> TASK TO CARRY OUT
The response must be a precise copy of the records that follow.

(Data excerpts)
(* ===== verification/Validate.v ===== *)
(** What a definition is checked for when it is registered, before its types are inferred:
    internal/model/validate.go.

    A failure keeps its rule and the path of the slot it was found in, not the text of the
    message.  The code walks its maps in an order Go leaves open, or sorted; here they are
    sorted.  Retries are checked by [Retry.validateRetry], the keys of [responses] by
    [StatusPattern]. *)
From Stdlib Require Import ZArith QArith Lia Ascii String.
From stdpp Require Import sorting.
From S2P Require Import Prelude GoStrings GoTime DelaySpec ErrCode StatusPattern Json Numeric Syntax Template Schema CheckDoc Retry Definitions Config.
Open Scope string_scope.
Open Scope list_scope.
Open Scope Z_scope.

Module Validate.
Import Definitions.

(** * Failures *)

(** A struct rule: the field as the client wrote it, and the rule. *)
Record FieldError := mkField { Field : string; Rule : string }.

Inductive invalid :=
  | AtPath (path : string) (e : invalid)
  | StructRules (fields : list FieldError)
  (** Documents. *)
  | BadSchema (field : string) (e : CheckDoc.doc_error)
  | OpenSlot (field : string) (e : CheckDoc.doc_error)
  | SecretOutsideConfig (field : string)
  | ConfigNotObject
  | ConfigCombinators
  | ConfigRequired (name : string)
  | ConfigName (name : string)
  | ConfigClash (name key : string)
  | ConfigType (name : string)
  | ConfigUnsupported (name typ : string)
  | ConfigNested (name : string)
  | ConfigSecret (name : string)
  (** Tasks. *)
  | TaskIDShape (id : string)
  | TaskIDTwice (id : string)
  | Required (slot : string)
  | BodyNeverSent (method : string)
  | ForAndUntil
  | ForOrUntil
  | BadTZ (e : DelaySpec.loc_error)
  | UnknownActionType (typ : string)
  | TimeoutUntil
  | TimeoutNotHonoured (typ : string)
  | NotRead (slot typ : string)
  (** Routing. *)
  | SwitchRequired
  | CatchAllNotLast (i : Z)
  | ExactlyOne
  | AtMostOne
  | NextOnLastTask
  | UnknownTask (goto : string)
  | BadGoto (goto : string)
  | NoCatchAll
  | FaultHasDot (code : string)
  | FaultHasPercent (code : string)
  | BadFaultCode (code : string)
  | NoMessage (code : string)
  | RaisedAndPanicked (code : string)
  (** Error rules. *)
  | BadRetryPolicy (e : Retry.retry_error)
  | OnErrorNoEffect
  | EmptyPattern
  | NeverMatches (pat : string)
  | NotReachedOnChild
  | RetryOnOnlyOnceChild
  | CatchAllRetries
  | UnknowableRetries (pat : string)
  | MayHaveExecuted (pat : string)
  | WildcardAsserts (pat : string)
  (** Responses and raises. *)
  | BadResponseKey (key : string) (e : StatusPattern.key_error)
  | StatusTwice (p key : string)
  | NotARaiseCode (code : string).

(** The first failure; [None] is a conform of a default that runs out of fuel. *)
Definition check := option (result invalid unit).
Definition pass : check := Some (Ok ()).
Definition refuse (e : invalid) : check := Some (Err e).
Definition then_ (m k : check) : check :=
  match m with Some (Ok _) => k | Some (Err e) => refuse e | None => None end.
Definition refuse_if (b : bool) (e : invalid) : check := if b then refuse e else pass.
Definition atPath (path : string) (m : check) : check :=
  match m with Some (Err e) => refuse (AtPath path e) | m => m end.
Fixpoint each {A} (f : A -> check) (l : list A) : check :=
  match l with [] => pass | x :: l => then_ (f x) (each f l) end.
(** With the index of the element, and whether it is the last. *)
Fixpoint each_indexed {A} (f : Z -> bool -> A -> check) (i : Z) (l : list A) : check :=
  match l with
  | [] => pass
  | x :: l => then_ (f i (match l with [] => true | _ => false end) x) (each_indexed f (i + 1) l)
  end.

Declare Scope check_scope.
Notation "m ;; k" := (then_ m k) (at level 100, right associativity) : check_scope.
Open Scope check_scope.
Lemma raised_rows s i t first raised :
  raisedInSlotOrder E (GetChildrenForTask (id i) (ID t) (task_epoch i) (rows s)) t = first :: raised ->
  (exists k, rows s !! k = Some first) /\ status first = StatusRaised.
Proof using.
  intros Hr.
  assert (H : first ∈ List.filter (fun c : row => bool_decide (status c = StatusRaised))
                        (GetChildrenForTask (id i) (ID t) (task_epoch i) (rows s))).
  { assert (Hin : first ∈ raisedInSlotOrder E (GetChildrenForTask (id i) (ID t) (task_epoch i) (rows s)) t)
      by (rewrite Hr; apply list_elem_of_here).
    unfold raisedInSlotOrder in Hin.
    destruct (Action t) as [[]|]; by rewrite merge_sort_Permutation in Hin. }
  apply list_elem_of_In, filter_In in H as [Hin Hs]. split; [|by apply bool_decide_eq_true in Hs].
  unfold GetChildrenForTask, matching in Hin. apply filter_In in Hin as [Hin _].
  apply in_map_iff in Hin as ([k r] & Er & Hin). cbn in Er. subst. exists k. by apply elem_of_map_to_list, list_elem_of_In.
Qed.

Lemma children_sound s i t : rows_sound s -> at_task i -> stands i t -> Forall (rule_routed ids) (OnError t) ->
  acted_sound (runChildProcesses E s i t).
Proof using Hdef.
  intros Hs Hi Hst Hrs. unfold runChildProcesses. case_bool_decide as Hp; cbn zeta.
  - destruct (raisedInSlotOrder _ _ _) as [|first raised] eqn:Er.
    + destruct (buildChildOutput _ _ _) as [out|[[] e]]; [done|by apply handle_sound|by apply fail_sound].
    + apply raised_rows in Er as [[k Hk] Hra]. by apply raised_sound; [..|apply (Hs k)].
  - destruct (buildChildren E i t) as [children|failed] eqn:Eb; [|exact (build_sound _ _ _ (proj1 Hi) Hst Eb)].
    destruct (Action t) as [[]|], children; cbn; try done; by apply at_task_sound in Hi.
Qed.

> TASK OUTPUT
(* ===== verification/Validate.v ===== *)
(** What a definition is checked for when it is registered, before its types are inferred:
    internal/model/validate.go.

    A failure keeps its rule and the path of the slot it was found in, not the text of the
    message.  The code walks its maps in an order Go leaves open, or sorted; here they are
    sorted.  Retries are checked by [Retry.validateRetry], the keys of [responses] by
    [StatusPattern]. *)
From Stdlib Require Import ZArith QArith Lia Ascii String.
From stdpp Require Import sorting.
From S2P Require Import Prelude GoStrings GoTime DelaySpec ErrCode StatusPattern Json Numeric Syntax Template Schema CheckDoc Retry Definitions Config.
Open Scope string_scope.
Open Scope list_scope.
Open Scope Z_scope.

Module Validate.
Import Definitions.

(** * Failures *)

(** A struct rule: the field as the client wrote it, and the rule. *)
Record FieldError := mkField { Field : string; Rule : string }.

Inductive invalid :=
  | AtPath (path : string) (e : invalid)
  | StructRules (fields : list FieldError)
  (** Documents. *)
  | BadSchema (field : string) (e : CheckDoc.doc_error)
  | OpenSlot (field : string) (e : CheckDoc.doc_error)
  | SecretOutsideConfig (field : string)
  | ConfigNotObject
  | ConfigCombinators
  | ConfigRequired (name : string)
  | ConfigName (name : string)
  | ConfigClash (name key : string)
  | ConfigType (name : string)
  | ConfigUnsupported (name typ : string)
  | ConfigNested (name : string)
  | ConfigSecret (name : string)
  (** Tasks. *)
  | TaskIDShape (id : string)
  | TaskIDTwice (id : string)
  | Required (slot : string)
  | BodyNeverSent (method : string)
  | ForAndUntil
  | ForOrUntil
  | BadTZ (e : DelaySpec.loc_error)
  | UnknownActionType (typ : string)
  | TimeoutUntil
  | TimeoutNotHonoured (typ : string)
  | NotRead (slot typ : string)
  (** Routing. *)
  | SwitchRequired
  | CatchAllNotLast (i : Z)
  | ExactlyOne
  | AtMostOne
  | NextOnLastTask
  | UnknownTask (goto : string)
  | BadGoto (goto : string)
  | NoCatchAll
  | FaultHasDot (code : string)
  | FaultHasPercent (code : string)
  | BadFaultCode (code : string)
  | NoMessage (code : string)
  | RaisedAndPanicked (code : string)
  (** Error rules. *)
  | BadRetryPolicy (e : Retry.retry_error)
  | OnErrorNoEffect
  | EmptyPattern
  | NeverMatches (pat : string)
  | NotReachedOnChild
  | RetryOnOnlyOnceChild
  | CatchAllRetries
  | UnknowableRetries (pat : string)
  | MayHaveExecuted (pat : string)
  | WildcardAsserts (pat : string)
  (** Responses and raises. *)
  | BadResponseKey (key : string) (e : StatusPattern.key_error)
  | StatusTwice (p key : string)
  | NotARaiseCode (code : string).

(** The first failure; [None] is a conform of a default that runs out of fuel. *)
Definition check := option (result invalid unit).
Definition pass : check := Some (Ok ()).
Definition refuse (e : invalid) : check := Some (Err e).
Definition then_ (m k : check) : check :=
  match m with Some (Ok _) => k | Some (Err e) => refuse e | None => None end.
Definition refuse_if (b : bool) (e : invalid) : check := if b then refuse e else pass.
Definition atPath (path : string) (m : check) : check :=
  match m with Some (Err e) => refuse (AtPath path e) | m => m end.
Fixpoint each {A} (f : A -> check) (l : list A) : check :=
  match l with [] => pass | x :: l => then_ (f x) (each f l) end.
(** With the index of the element, and whether it is the last. *)
Fixpoint each_indexed {A} (f : Z -> bool -> A -> check) (i : Z) (l : list A) : check :=
  match l with
  | [] => pass
  | x :: l => then_ (f i (match l with [] => true | _ => false end) x) (each_indexed f (i + 1) l)
  end.

Declare Scope check_scope.
Notation "m ;; k" := (then_ m k) (at level 100, right associativity) : check_scope.
Open Scope check_scope.
Lemma raised_rows s i t first raised :
  raisedInSlotOrder E (GetChildrenForTask (id i) (ID t) (task_epoch i) (rows s)) t = first :: raised ->
  (exists k, rows s !! k = Some first) /\ status first = StatusRaised.
Proof using.
  intros Hr.
  assert (H : first ∈ List.filter (fun c : row => bool_decide (status c = StatusRaised))
                        (GetChildrenForTask (id i) (ID t) (task_epoch i) (rows s))).
  { assert (Hin : first ∈ raisedInSlotOrder E (GetChildrenForTask (id i) (ID t) (task_epoch i) (rows s)) t)
      by (rewrite Hr; apply list_elem_of_here).
    unfold raisedInSlotOrder in Hin.
    destruct (Action t) as [[]|]; by rewrite merge_sort_Permutation in Hin. }
  apply list_elem_of_In, filter_In in H as [Hin Hs]. split; [|by apply bool_decide_eq_true in Hs].
  unfold GetChildrenForTask, matching in Hin. apply filter_In in Hin as [Hin _].
  apply in_map_iff in Hin as ([k r] & Er & Hin). cbn in Er. subst. exists k. by apply elem_of_map_to_list, list_elem_of_In.
Qed.

Lemma children_sound s i t : rows_sound s -> at_task i -> stands i t -> Forall (rule_routed ids) (OnError t) ->
  acted_sound (runChildProcesses E s i t).
Proof using Hdef.
  intros Hs Hi Hst Hrs. unfold runChildProcesses. case_bool_decide as Hp; cbn zeta.
  - destruct (raisedInSlotOrder _ _ _) as [|first raised] eqn:Er.
    + destruct (buildChildOutput _ _ _) as [out|[[] e]]; [done|by apply handle_sound|by apply fail_sound].
    + apply raised_rows in Er as [[k Hk] Hra]. by apply raised_sound; [..|apply (Hs k)].
  - destruct (buildChildren E i t) as [children|failed] eqn:Eb; [|exact (build_sound _ _ _ (proj1 Hi) Hst Eb)].
    destruct (Action t) as [[]|], children; cbn; try done; by apply at_task_sound in Hi.
Qed.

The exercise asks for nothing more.